Ab initio and experimental investigations of the electronic and optical properties of pure and p-Aminopyridine-intercalated In1.2Ga0.8S3

The electronic and optical properties of pure and p-Aminopyridine-intercalated In_1.2Ga_0.8S₃ crystals were investigated using absorption and photoluminescence spectroscopy, and density functional theory. From the first principles calculation, we determined the band gap energy, nature of the chemical bonds, and dielectric functions of In_1.2Ga_0.8S₃. Band structure calculations reveal that the valence band maximum (VBM) and conduction band minimum (CBM) are both located at the high-symmetry point Γ, indicating that In_1.2Ga_0.8S₃ is a direct-gap semiconductor with a band gap of approximately 2.35 eV. From the projected density of states analysis, it is evident that the VBM primarily originates from the p-states of the S atom, while the CBM is mainly derived from the s-states of the Ga, In1, and In2 atoms.

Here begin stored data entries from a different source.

(** * Outcomes of [resize_and_pad] on an image with positive sides *)

(** A request for a size of at least one pixel a side, within a C int,
    gives the picture or runs out of memory. *)
Lemma resized_image_outcome lanczos img w h :
  1 <= w <= 2147483647 -> 1 <= h <= 2147483647 ->
  (exists rz, resized_image lanczos img w h = Ok rz) \/
  resized_image lanczos img w h = Raise MemoryError.
Proof.
  intros Hw Hh. unfold resized_image.
  destruct ((width img =? w) && (height img =? h)); [left; eauto|].
  rewrite (proj2 (c_int_iff w)), (proj2 (c_int_iff h)) by lia. cbn [andb negb].
  rewrite (proj2 (Z.ltb_ge w 1)), (proj2 (Z.ltb_ge h 1)) by lia. cbn [orb].
  destruct (MAX_XSIZE <? w); [right; reflexivity|].
  destruct (lanczos img w h); [left; eauto|right; reflexivity].
Qed.

(** A request for an empty picture, of an image that is not empty, is
    refused. *)
Lemma resized_image_empty lanczos img w h :
  0 < width img -> 0 < height img ->
  0 <= w <= 2147483647 -> 0 <= h <= 2147483647 -> w = 0 \/ h = 0 ->
  resized_image lanczos img w h = Raise ValueError.
Proof.
  intros Hiw Hih Hw Hh H0. unfold resized_image.
  replace ((width img =? w) && (height img =? h)) with false.
  2:{ symmetry. apply andb_false_iff.
      destruct H0; [left|right]; apply Z.eqb_neq; lia. }
  rewrite (proj2 (c_int_iff w)), (proj2 (c_int_iff h)) by lia. cbn [andb negb].
  replace ((w <? 1) || (h <? 1)) with true; [reflexivity|].
  symmetry. apply orb_true_iff. destruct H0; [left|right]; apply Z.ltb_lt; lia.
Qed.

(** A picture [resized_image] gives has at least one pixel a side, when
    the image has. *)
Lemma resized_image_sides lanczos img w h rz :
  0 < width img -> 0 < height img ->
  resized_image lanczos img w h = Ok rz -> 1 <= w /\ 1 <= h.
Proof.
  intros Hiw Hih. unfold resized_image.
  destruct ((width img =? w) && (height img =? h)) eqn:E.
  - apply andb_true_iff in E. lia.
  - destruct (negb (c_int w && c_int h)); [discriminate|].
    destruct (Z.ltb_spec w 1); [discriminate|].
    destruct (Z.ltb_spec h 1); [discriminate|]. lia.
Qed.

Furthermore, there is strong hybridization between the s- and p-states of the Ga atom and the s- and p-states of the In1 atom, respectively. The optical absorption and photoluminescence spectra of pure (unintercalated) and intercalated crystals were investigated experimentally at various temperatures. A significant increase in luminescence intensity was observed in the intercalated crystals. The absorption spectra indicate that intercalation with p-Aminopyridine increases the band gap by 0.14 eV compared to the pure crystal. Additionally, photoluminescence measurements show that the luminescence intensity of the intercalated compound is higher than that of the pure compound.